─── Information provided

Lemma framed_crossing o d n i step dict : framed (crossing charge o d n i step dict).
Proof. unfold crossing. framed. Qed.
#[local] Hint Resolve framed_crossing : framed.

Lemma framed_authenticate_steps o d n b : forall path i current, framed (authenticate_steps charge o d n b path i current).
Proof.
  induction path as [path IH] using (induction_ltof1 _ (@length AstStep)). intros i current. destruct path as [|step rest]; cbn [authenticate_steps]; framed.
  all: apply IH; unfold ltof; cbn; lia.
Qed.

Lemma framed_orderBefore scope use name : framed (orderBefore source scope use name).
Proof. unfold orderBefore, sourceDeclarationOrder, authenticate. framed; apply framed_authenticate_steps. Qed.
#[local] Hint Resolve framed_orderBefore framed_hasDecorator framed_resolves : framed.

Lemma framed_locals n x : framed_at (snd x) (collectLocals source n x).
Proof.
  unfold collectLocals. apply framed_walk. intros self H m [bound s]. cbn [snd]. revert s.
  match goal with |- forall s, framed_at s (?m s) => change (framed m) end. framed.
Qed.

Lemma framed_collectLocals statement bound : framed (fun s => collectLocals source statement (bound, s)).
Proof. intros s. apply (framed_locals statement (bound, s)). Qed.
#[local] Hint Resolve framed_collectLocals : framed.

Lemma framed_callable_context scope self node ctx : (forall n c, framed (self n c)) -> framed (callable_context source scope self node ctx).
Proof. intros H. unfold callable_context. framed. Qed.

Lemma framed_earlier_data scope node ctx : framed (earlier_data source scope node ctx).
Proof. unfold earlier_data. framed. Qed.
#[local] Hint Resolve framed_callable_context framed_earlier_data : framed.

Lemma framed_check_occurrence scope node ctx : framed (check_occurrence source scope node ctx).
Proof. unfold check_occurrence. framed. Qed.
#[local] Hint Resolve framed_check_occurrence : framed.

Lemma framed_expressions scope n x : framed_at (snd x) (expressions source scope n x).
Proof.
  unfold expressions. apply framed_walk. intros self H m [ctx s]. cbn [snd]. revert s.
  match goal with |- forall s, framed_at s (?m s) => change (framed m) end. framed. apply framed_callable_context. intros n' c. framed.
Qed.

Lemma framed_depends scope n s : framed_at s (depends scope n s).
Proof.
  unfold depends. apply (walk_invariant _ _ (fun _ s r => framed_at s r)); [intros n' x; split; reflexivity|]. intros self H m x.
  destruct (negb (present m)); [split; reflexivity|]. unfold charge. destruct (_ <? _); [split; reflexivity|]. cbn [negb].
  destruct (is_kind m "Name"); [split; reflexivity|]. destruct (is_kind m "Call"); [split; reflexivity|].
  set (x' := mkAnalysis _ _ _ _ _ _). assert (framed_at x (tt, x')) as Hx by (split; reflexivity). clearbody x'. revert x' Hx.
  induction (field_nodes (fun _ => false) m) as [|n' l IH]; intros x' Hx; [exact Hx|]. pose proof (H n' x') as H1. destruct (self n' x') as [b x1].
  assert (framed_at x (tt, x1)) as Hx1 by (destruct Hx, H1; split; cbn in *; congruence). destruct b; [exact Hx1|]. apply IH, Hx1.
Qed.
End Frames.

(** ** Successful steps *)

(** What a step that succeeds gives. *)
Definition gives {A} (m : M A) (Q : A -> Prop) : Prop := forall s a s', m s = (Some a, s') -> Q a.

Lemma gives_ret {A} (a : A) (Q : A -> Prop) : Q a -> gives (cret a) Q.
Proof. intros H s a' s' [= <- _]. exact H. Qed.

Lemma gives_bind {A B} (m : M A) (k : A -> M B) P Q : gives m P -> (forall a, P a -> gives (k a) Q) -> gives (cbind m k) Q.
Proof. intros Hm Hk s b s'. unfold cbind. destruct (m s) as [[a|] s1] eqn:E; [|discriminate]. apply Hk. eapply Hm, E. Qed.

Lemma gives_weaken {A} (m : M A) (P Q : A -> Prop) : (forall a, P a -> Q a) -> gives m P -> gives m Q.
Proof. intros H Hm s a s' E. apply H. eapply Hm, E. Qed.

Lemma gives_any {A} (m : M A) : gives m (fun _ => True).
Proof. intros s a s' _. exact I. Qed.
(** The payloads of one rank. *)
Lemma payload_lawful n r : lawful (normal n) order -> lawful (fun a => normal (S n) a /\ rank_of a = r) order_payload.
Proof.
  intros IH.
  destruct (Z.eq_dec r 0) as [->|N0]; [apply (image_lawful _ (fun _ => True) (fun _ : unit => UnitAttribute) _ _ trivial_lawful);
    [intros a [_ Hr]; exists tt; destruct a; try discriminate Hr; auto|intros [] []; auto|reflexivity]|].
  destruct (Z.eq_dec r 1) as [->|N1]; [apply (image_lawful _ (fun _ => True) Boolean _ _ bool_lawful); images|].
  destruct (Z.eq_dec r 2) as [->|N2]; [apply (image_lawful _ (fun _ => True) (IntegerAttribute (IntegerType Signless 64) 64) _ _ Z_lawful); images|].
  destruct (Z.eq_dec r 3) as [->|N3]; [apply (image_lawful _ _ MathInt _ _ spelled_lawful); images; destruct Hc as (z & -> & _); eauto|].
  destruct (Z.eq_dec r 4) as [->|N4]; [apply (image_lawful _ (fun _ => True) StringAttribute _ _ string_lawful); images|].
  destruct (Z.eq_dec r 5) as [->|N5]; [apply (image_lawful _ (fun _ => True) SymbolRef _ _ string_lawful); images|].
  destruct (Z.eq_dec r 6) as [->|N6]; [apply (image_lawful _ _ ArrayAttribute _ _ (lex_lawful _ _ IH));
    [intros a [Hn Ha]; destruct a; try discriminate Ha; apply normal_array in Hn; eauto|congruence|reflexivity]|].
  destruct (Z.eq_dec r 7) as [->|N7]; [apply (image_lawful _ _ Dictionary _ _ (lex_lawful _ _ (pair_lawful _ _ _ _ string_lawful IH)));
    [intros a [Hn Ha]; destruct a; try discriminate Ha; apply normal_dictionary in Hn; eauto|congruence|reflexivity]|].
  assert (Hno : forall a, normal (S n) a /\ rank_of a = r -> False) by (intros a [(Hc & _) Ha]; destruct a; unfold rank_of in Ha; cbn in Ha; first [congruence|contradiction]).
  split; [intros x y Hx; destruct (Hno x Hx)|intros x y Hx; destruct (Hno x Hx)|intros x y z Hx; destruct (Hno x Hx)].
Qed.

Lemma order_lawful n : lawful (normal n) order.
Proof.
  induction n as [|n IH]; [split; [intros x y (_ & _ & H)|intros x y (_ & _ & H)|intros x y z (_ & _ & H)]; lia|].
  destruct (ranked_lawful (normal (S n)) rank_of order_payload (fun r => payload_lawful n r IH)) as [H1 H2 H3].
  split; intros; rewrite ?order_unfold in *; eauto.
Qed.

(** ** The comparison of the code *)

Lemma forget_forget a : forget (forget a) = forget a.
Proof.
  induction a as [?|?|?|?|?|? ? ?|l IH|fs IH|?|] using Attr_induction; cbn [forget]; try reflexivity; f_equal; rewrite <- list_fmap_compose.
  - apply Forall_fmap_ext_1. exact IH.
  - apply Forall_fmap_ext_1. eapply Forall_impl; [exact IH|]. intros [k v] H. cbn in *. congruence.
Qed.

Lemma closed_forget a : closed a -> closed (forget a).
Proof.
  induction a as [?|?|?|?|?|? w b|l IH|fs IH|?|] using Attr_induction; cbn [forget]; try (intros H; exact H).
  - cbn [closed]. unfold is_u. lia.
  - rewrite !closed_array, Forall_fmap. rewrite Forall_forall in IH. rewrite !Forall_forall. intros H a Ha. exact (IH a Ha (H a Ha)).
  - rewrite !closed_dictionary, Forall_fmap. rewrite Forall_forall in IH. rewrite !Forall_forall. intros H a Ha. exact (IH a Ha (H a Ha)).
Qed.

Lemma normal_forget a n : closed a -> (height (forget a) < n)%nat -> normal n (forget a).
Proof. intros Hc Hh. split; [apply closed_forget, Hc|]. split; [apply forget_forget|exact Hh]. Qed.

Lemma order_refl a : closed a -> order (forget a) (forget a) = Datatypes.Eq.
Proof. intros Hc. apply (lawful_eq _ _ (order_lawful (S (height (forget a))))); try (apply normal_forget; [exact Hc|lia]). reflexivity. Qed.

Lemma rank_forget a : rank (forget a) = rank a.
Proof. destruct a; reflexivity. Qed.

Lemma closed_rank a : closed a -> rank a = Some (rank_of a).
Proof. unfold rank_of. destruct a; cbn; try reflexivity; contradiction. Qed.

Section Compare.
Context `{L : ApLib} {HL : ApLaws L}.

Lemma integer_order_sign w a w' b : 0 < w < 2 ^ 32 -> is_u 64 a -> a < 2 ^ w -> 0 < w' < 2 ^ 32 -> is_u 64 b -> b < 2 ^ w' -> integer_order w a w' b = sign (Z.compare a b).
Proof.
  intros Hw Ha Ha' Hw' Hb Hb'. unfold integer_order. rewrite compareValues_law. unfold aps_value. destruct (aps_parts (ap_of w a) true) as [-> ->], (aps_parts (ap_of w' b) true) as [-> ->].
  destruct (ap_of_law w a Hw Ha) as [_ ->], (ap_of_law w' b Hw' Hb) as [_ ->]. unfold is_u in *. rewrite !Z.mod_small by lia. reflexivity.
Qed.

Lemma compareMath_sign z z' : Z.of_nat (length (spell z)) <= 2 ^ 30 -> Z.of_nat (length (spell z')) <= 2 ^ 30 ->
  compareMath (mathValue (spell z)) (mathValue (spell z')) = sign (Z.compare (Reference.read (spell z)) (Reference.read (spell z'))).
Proof.
  intros H H'. unfold compareMath, mathValue. rewrite compareValues_law, !aps_of_string_law, !Reference.read_spell by assumption. reflexivity.
Qed.

Lemma sign_both c d : sign (both c d) = if sign c =? 0 then sign d else sign c.
Proof. destruct c; reflexivity. Qed.

(** The loops over elements and fields. *)
Lemma lexical_sign {A} (compare : A -> A -> option Z) (cmp : A -> A -> comparison) (f : A -> A) (P : A -> Prop) l : Forall P l ->
  Forall (fun a => forall b, P b -> compare a b = Some (sign (cmp (f a) (f b)))) l -> forall r, Forall P r -> lexical compare l r = Some (sign (lex cmp (f <$> l) (f <$> r))).
Proof.
  intros _. induction 1 as [|a l Ha _ IH]; intros [|b r] Hr; cbn [lexical lex fmap list_fmap]; try reflexivity. apply Forall_cons in Hr as [Hb Hr].
  rewrite (Ha b Hb), sign_both. destruct (_ =? 0); [exact (IH r Hr)|reflexivity].
Qed.

Lemma field_sign compare : forall f g, compare (snd f) (snd g) = Some (sign (order (forget (snd f)) (forget (snd g)))) ->
  field_order compare f g = Some (sign (both (String.compare (fst f) (fst g)) (order (forget (snd f)) (forget (snd g))))).
Proof. intros [k v] [k' v'] H. unfold field_order, string_order. cbn [fst snd] in *. rewrite sign_both, H. unfold sign. destruct (String.compare k k'); reflexivity. Qed.

Definition compare_payload (left_ right_ : Attr) : option Z :=
  match left_, right_ with
  | Boolean l, Boolean r => Some (if Bool.eqb l r then 0 else if l then 1 else -1)
  | IntegerAttribute _ w l, IntegerAttribute _ w' r => Some (integer_order w l w' r)
  | MathInt l, MathInt r => Some (compareMath (mathValue l) (mathValue r))
  | StringAttribute l, StringAttribute r | SymbolRef l, SymbolRef r => Some (string_order l r)
  | ArrayAttribute l, ArrayAttribute r => lexical compareClosedSourceStructure l r
  | Dictionary l, Dictionary r => lexical (field_order compareClosedSourceStructure) l r
  | _, _ => Some 0
  end.

Lemma compare_unfold a b : compareClosedSourceStructure a b = if Attr_dec a b then Some 0 else
  match rank a, rank b with
  | Some leftRank, Some rightRank => if negb (leftRank =? rightRank) then Some (if leftRank <? rightRank then -1 else 1) else compare_payload a b
  | _, _ => None
  end.
Proof. destruct a; reflexivity. Qed.

(** The payloads of one rank, once the parts are right. *)
Lemma payload_sign a b : closed a -> closed b -> rank a = rank b -> 
  (forall l, a = ArrayAttribute l -> Forall (fun x => forall y, closed y -> compareClosedSourceStructure x y = Some (sign (order (forget x) (forget y)))) l) ->
  (forall fs, a = Dictionary fs -> Forall (fun x => forall y, closed y -> compareClosedSourceStructure (snd x) y = Some (sign (order (forget (snd x)) (forget y)))) fs) ->
  compare_payload a b = Some (sign (order_payload (forget a) (forget b))).
Proof.
  intros Ha Hb Hr Harr Hdict. destruct a, b; try discriminate Hr; cbn [compare_payload forget order_payload]; try reflexivity.
  - match goal with |- Some (if Bool.eqb ?x ?y then _ else _) = _ => destruct x, y; reflexivity end.
  - cbn [closed] in Ha, Hb. destruct Ha as (z & -> & Hz), Hb as (z' & -> & Hz'). rewrite compareMath_sign by assumption. reflexivity.
  - cbn [closed] in Ha, Hb. rewrite integer_order_sign by tauto. reflexivity.
  - apply closed_array in Ha. apply closed_array in Hb. apply (lexical_sign _ order forget closed); [exact Ha|exact (Harr _ eq_refl)|exact Hb].
  - apply closed_dictionary in Ha. apply closed_dictionary in Hb. 
    apply (lexical_sign _ (fun f g => both (String.compare (fst f) (fst g)) (order (snd f) (snd g))) (fun f => (fst f, forget (snd f))) (fun f => closed (snd f))); [exact Ha| |exact Hb].
    eapply Forall_impl; [exact (Hdict _ eq_refl)|]. intros f H g Hg. apply field_sign, H, Hg.
Qed.

Lemma compare_sign a : forall b, closed a -> closed b -> compareClosedSourceStructure a b = Some (sign (order (forget a) (forget b))).
Proof.
  assert (Hstep : forall a b, closed a -> closed b -> (rank a = rank b -> compare_payload a b = Some (sign (order_payload (forget a) (forget b)))) ->
    compareClosedSourceStructure a b = Some (sign (order (forget a) (forget b)))).
  { intros x y Hx Hy Hp. rewrite compare_unfold. destruct (Attr_dec x y) as [->|]; [rewrite order_refl by exact Hy; reflexivity|].
    rewrite order_unfold. unfold rank_of at 1 2. rewrite !rank_forget. fold (rank_of x) (rank_of y). rewrite (closed_rank x Hx), (closed_rank y Hy) in *. cbn [default].
    destruct (Z.compare_spec (rank_of x) (rank_of y)) as [E|E|E].
    - rewrite E, Z.eqb_refl. cbn [negb both]. apply Hp. congruence.
    - rewrite (proj2 (Z.eqb_neq _ _)) by lia. rewrite (proj2 (Z.ltb_lt _ _)) by lia. reflexivity.
    - rewrite (proj2 (Z.eqb_neq _ _)) by lia. rewrite (proj2 (Z.ltb_ge _ _)) by lia. reflexivity. }
  induction a as [?|?|?|?|?|? ? ?|l IH|fs IH|?|] using Attr_induction; intros other Ha Hb; apply Hstep; try assumption; intros Hr; apply payload_sign; try assumption; try discriminate.
  - intros l' [= <-]. apply closed_array in Ha. rewrite Forall_forall in IH, Ha |- *. intros x Hx y Hy. exact (IH x Hx y (Ha x Hx) Hy).
  - intros l' [= <-]. apply closed_dictionary in Ha. rewrite Forall_forall in IH, Ha |- *. intros x Hx y Hy. exact (IH x Hx y (Ha x Hx) Hy).
Qed.
End Compare.

(** The integers of an attribute have one type. *)
Fixpoint uniform (t : MlirType) (w : Z) (a : Attr) : Prop :=
  match a with
  | IntegerAttribute t' w' _ => t' = t /\ w' = w
  | ArrayAttribute l => fold_right (fun a P => uniform t w a /\ P) True l
  | Dictionary fs => fold_right (fun f P => uniform t w (snd f) /\ P) True fs
  | _ => True
  end.
Definition occurrence_grammar (d : DictionaryAttr) : Prop := length d = 2%nat /\ field_of site_grammar "site" d /\ array_of frame_grammar "expansion" d.

Definition slot_grammar (d : DictionaryAttr) : Prop := exists z, has_number "slot" d z /\ z < 2 ^ 32.

Definition value_id_grammar (d : DictionaryAttr) : Prop := length d = 2%nat /\ field_of occurrence_grammar "origin" d /\ slot_grammar d.

Definition use_id_grammar (d : DictionaryAttr) : Prop := length d = 3%nat /\ field_of occurrence_grammar "origin" d /\
  (get_string "role" d = Some "next" \/ get_string "role" d = Some "helper_return") /\ slot_grammar d.

Definition check_id_grammar (d : DictionaryAttr) : Prop :=
  length d = 3%nat /\ field_of occurrence_grammar "registration" d /\ field_of occurrence_grammar "check" d /\ exists z, has_number "obligation" d z.

Definition owner_ref_grammar (d : DictionaryAttr) : Prop := length d = 1%nat /\ array_of occurrence_grammar "instance_path" d.

Definition invocation_grammar (d : DictionaryAttr) : Prop := length d = 2%nat /\ field_of occurrence_grammar "call" d /\ field_of owner_ref_grammar "receiver" d.

Definition observation_id_grammar (d : DictionaryAttr) : Prop :=
  length d = 5%nat /\ field_of occurrence_grammar "registration" d /\ field_of occurrence_grammar "site" d /\ field_of owner_ref_grammar "owner" d /\
  (exists w bits, dget "ordinal" d = Some (IntegerAttribute (IntegerType Signless 64) w bits) /\ bits < 2 ^ 63) /\
  exists invocation owner, get_array "invocation" d = Some invocation /\ get_dict "owner" d = Some owner /\
    Forall (fun a => exists e, a = Dictionary e /\ invocation_grammar e) invocation /\
    match last invocation with
    | None => get_array "instance_path" owner = Some []
    | Some frame => exists e, frame = Dictionary e /\ get_dict "receiver" e = Some owner
    end.
(** Runs a charge before the rest. *)
Lemma paid_triple {A} coll n (k : bool -> M A) Q : (forall b, triple coll (k b) Q) -> triple coll (mthen (charge debit n) k) Q.
Proof. intros H. eapply triple_bind; [apply charge_triple|]. intros b _. apply H. Qed.

Lemma canonical_triple coll node depth : triple coll (canonical canonicalize debit node depth) (some (fun c => signal c = signal node)).
Proof.
  apply paid_triple. intros [|]; cbn [negb]; [|apply triple_ret; exact I]. destruct canonicalize as [f|] eqn:Ef; [|apply failed_triple; exact I].
  destruct (128 <=? depth); [apply failed_triple; exact I|]. destruct (reserved node); [apply failed_triple; exact I|].
  apply triple_bind with (P := some (fun c => signal c = signal node)).
  - intros s Hs Hc. destruct (f node depth (budget s)) as [r b] eqn:Er. cbn. split; [exact Hs|]. split; [exact Hc|]. destruct r as [c|]; [|exact I].
    eapply canonicalize_ok; [reflexivity|exact Er].
  - intros found Hf. eapply unless_triple; [exact Hf|]. intros c Hc. destruct (reserved c); [apply failed_triple; exact I|apply triple_ret; exact Hc].
Qed.

Definition view_ok (n : Node) (v : NodeView) : Prop := describes_node signal n v /\ view_error v = None.

Lemma describe_triple coll node : triple coll (describe inspect debit node) (some (view_ok node)).
Proof.
  apply paid_triple. intros [|]; cbn [negb]; [|apply triple_ret; exact I]. destruct (reserved node); [apply failed_triple; exact I|].
  apply triple_bind with (P := some (view_ok node)).
  - intros s Hs Hc. split; [exact Hs|]. split; [exact Hc|]. destruct (views s !! node) as [v|] eqn:E; [exact (proj1 Hs _ _ E)|exact I].
  - intros known Hk. destruct known as [v|]; [apply triple_ret; exact Hk|]. destruct inspect as [f|] eqn:Ef; [|apply triple_ret; exact I].
    apply triple_bind with (P := some (describes_node signal node)).
    + intros s Hs Hc. destruct (f node (budget s)) as [r b] eqn:Er. cbn. split; [exact Hs|]. split; [exact Hc|]. destruct r as [v|]; [|exact I].
      eapply inspect_ok; [reflexivity|exact Er].
    + intros found Hf. eapply unless_triple; [exact Hf|]. intros v Hv. destruct (view_error v) eqn:Ee; [apply failed_triple; exact I|].
      apply paid_triple. intros [|]; cbn [negb]; [|apply triple_ret; exact I]. eapply triple_bind with (P := fun _ => True); [|intros _ _; apply triple_ret; split; assumption].
      intros s Hs Hc. cbn. split; [|auto]. split; cbn; [|exact (proj2 Hs)]. intros n v'. rewrite lookup_insert_Some. intros [[<- <-]|[_ H]]; [split; assumption|exact (proj1 Hs _ _ H)].
Qed.

(** A known constant fits the width of its signal. *)
Definition constant_ok (n : Node) (c : option Constant) : Prop :=
  forall k, c = Some k -> exists z, c_value k = Some z /\ 0 <= z /\ c_width k = s_width (signal n) /\ is_known (signal n) z /\ bit_length z <= c_width k /\ c_width k <> 0.

Lemma view_constant n v : view_ok n v -> constant_ok n (fullyKnown v).
Proof.
  intros [(Hw & Hk & _) He] k Ek. unfold view_error in He. rewrite Ek in He. destruct (negb _) eqn:Ea in He; [discriminate|].
  destruct (v_width v) as [w|] eqn:Ew; [|discriminate]. destruct (c_value k) as [z|] eqn:Ez; [|discriminate].
  destruct ((w =? 0) || negb (c_width k =? w)) eqn:E1; [discriminate|]. destruct ((z <? 0) || (w <? bit_length z)) eqn:E2; [discriminate|].
  exists z. specialize (Hw w eq_refl). specialize (Hk k z Ek Ez). repeat split; try lia; try assumption.
Qed.

Lemma constant_triple coll node depth : triple coll (constant canonicalize inspect debit node depth) (some (constant_ok node)).
Proof.
  eapply triple_bind; [apply canonical_triple|]. intros r Hr. eapply unless_triple; [exact Hr|]. intros c Hc. eapply triple_bind; [apply describe_triple|].
  intros v Hv. eapply unless_triple; [exact Hv|]. intros v' Hv'. apply triple_ret. cbn. pose proof (view_constant _ _ Hv') as H. unfold constant_ok in *. rewrite Hc in H. exact H.
Qed.

Lemma width_triple coll node : triple coll (width inspect debit node) (some (fun w => forall x, w = Some x -> s_width (signal node) = x)).
Proof.
  eapply triple_bind; [apply describe_triple|]. intros v Hv. eapply unless_triple; [exact Hv|]. intros v' [(Hw & _) _]. apply triple_ret. exact Hw.
Qed.
(* ===== verification/CppNamesSpec.v ===== *)
(** * Generated names are legal and distinct *)

From Stdlib Require Import ZArith Lia String Ascii.
From stdpp Require Import base list numbers strings.
From S2P Require Import Prelude ModelInput ConfigSpec CompilerPrelude CppNames.

Open Scope string_scope.

(** ** Strings as lists of characters *)

Lemma chars_app a b : chars (a ++ b) = (chars a ++ chars b)%list.
Proof.
  induction a as [|c a IH]; [reflexivity|]. change (c :: chars (a ++ b) = c :: (chars a ++ chars b))%list. rewrite IH. reflexivity.
Qed.

Lemma chars_inj a b : chars a = chars b -> a = b.
Proof.
  intros E. rewrite <- (string_of_list_ascii_of_string a), <- (string_of_list_ascii_of_string b). unfold chars in E. congruence.
Qed.

Lemma append_cancel_l a b c : a ++ b = a ++ c -> b = c.
Proof. intros E. apply chars_inj. apply (f_equal chars) in E. rewrite !chars_app in E. apply app_inv_head in E. exact E. Qed.

Lemma append_cancel_r a b c : a ++ c = b ++ c -> a = b.
Proof. intros E. apply chars_inj. apply (f_equal chars) in E. rewrite !chars_app in E. apply app_inv_tail in E. exact E. Qed.

Lemma append_assoc a b c : (a ++ b) ++ c = a ++ (b ++ c).
Proof. apply chars_inj. rewrite !chars_app. symmetry. apply app_assoc. Qed.

Lemma append_empty a b : a ++ b = "" -> a = "" /\ b = "".
Proof. destruct a; [auto|discriminate]. Qed.

Lemma append_nil_r a : a ++ "" = a.
Proof. induction a as [|c a IH]; [reflexivity|]. change (String c (a ++ "") = String c a). rewrite IH. reflexivity. Qed.

(** ** Hexadecimal bytes *)

Lemma code_bound c : (code c < 256)%nat.
Proof. apply nat_ascii_bounded. Qed.

Lemma code_inj a b : code a = code b -> a = b.
Proof. intros E. rewrite <- (ascii_nat_embedding a), <- (ascii_nat_embedding b). unfold code in E. congruence. Qed.

Definition hex_ok (n : nat) : bool :=
  let c := hex_digit n in name_char c && negb (Ascii.eqb c "_") &&
  forallb (fun m => Nat.eqb m n || negb (Ascii.eqb (hex_digit m) c)) (seq 0 16).

Lemma hex_digits_ok : forallb hex_ok (seq 0 16) = true.
Proof. reflexivity. Qed.

Lemma hex_digit_ok n : (n < 16)%nat -> hex_ok n = true.
Proof. intros Hn. pose proof hex_digits_ok as H. rewrite forallb_forall in H. apply H, in_seq. lia. Qed.

Lemma hex_digit_inj m n : (m < 16)%nat -> (n < 16)%nat -> hex_digit m = hex_digit n -> m = n.
Proof.
  intros Hm Hn E. pose proof (hex_digit_ok n Hn) as H. unfold hex_ok in H. apply andb_true_iff in H as [_ H].
  rewrite forallb_forall in H. specialize (H m (proj2 (in_seq 16 0 m) ltac:(lia))). rewrite E, Ascii.eqb_refl, orb_false_r in H.
  apply Nat.eqb_eq in H. exact H.
Qed.

Definition plain_char (c : ascii) : bool := name_char c && negb (Ascii.eqb c "_").

Lemma hex_digit_plain n : (n < 16)%nat -> plain_char (hex_digit n) = true.
Proof. intros Hn. pose proof (hex_digit_ok n Hn) as H. unfold hex_ok in H. apply andb_true_iff in H as [H _]. exact H. Qed.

──────

**Exercise requirements**:
From the listing above, repeat exactly the lines starting at the line that includes "- intros known" and ending at the line that includes "intros v Hv. eapply unless_triple; [exact Hv|]. intros v' Hv'.", with nothing outside that span.

**Response area**:
  - intros known Hk. destruct known as [v|]; [apply triple_ret; exact Hk|]. destruct inspect as [f|] eqn:Ef; [|apply triple_ret; exact I].
    apply triple_bind with (P := some (describes_node signal node)).
    + intros s Hs Hc. destruct (f node (budget s)) as [r b] eqn:Er. cbn. split; [exact Hs|]. split; [exact Hc|]. destruct r as [v|]; [|exact I].
      eapply inspect_ok; [reflexivity|exact Er].
    + intros found Hf. eapply unless_triple; [exact Hf|]. intros v Hv. destruct (view_error v) eqn:Ee; [apply failed_triple; exact I|].
      apply paid_triple. intros [|]; cbn [negb]; [|apply triple_ret; exact I]. eapply triple_bind with (P := fun _ => True); [|intros _ _; apply triple_ret; split; assumption].
      intros s Hs Hc. cbn. split; [|auto]. split; cbn; [|exact (proj2 Hs)]. intros n v'. rewrite lookup_insert_Some. intros [[<- <-]|[_ H]]; [split; assumption|exact (proj1 Hs _ _ H)].
Qed.

(** A known constant fits the width of its signal. *)
Definition constant_ok (n : Node) (c : option Constant) : Prop :=
  forall k, c = Some k -> exists z, c_value k = Some z /\ 0 <= z /\ c_width k = s_width (signal n) /\ is_known (signal n) z /\ bit_length z <= c_width k /\ c_width k <> 0.

Lemma view_constant n v : view_ok n v -> constant_ok n (fullyKnown v).
Proof.
  intros [(Hw & Hk & _) He] k Ek. unfold view_error in He. rewrite Ek in He. destruct (negb _) eqn:Ea in He; [discriminate|].
  destruct (v_width v) as [w|] eqn:Ew; [|discriminate]. destruct (c_value k) as [z|] eqn:Ez; [|discriminate].
  destruct ((w =? 0) || negb (c_width k =? w)) eqn:E1; [discriminate|]. destruct ((z <? 0) || (w <? bit_length z)) eqn:E2; [discriminate|].
  exists z. specialize (Hw w eq_refl). specialize (Hk k z Ek Ez). repeat split; try lia; try assumption.
Qed.

Lemma constant_triple coll node depth : triple coll (constant canonicalize inspect debit node depth) (some (constant_ok node)).
Proof.
  eapply triple_bind; [apply canonical_triple|]. intros r Hr. eapply unless_triple; [exact Hr|]. intros c Hc. eapply triple_bind; [apply describe_triple|].
  intros v Hv. eapply unless_triple; [exact Hv|]. intros v' Hv'. apply triple_ret. cbn. pose proof (view_constant _ _ Hv') as H. unfold constant_ok in *. rewrite Hc in H. exact H.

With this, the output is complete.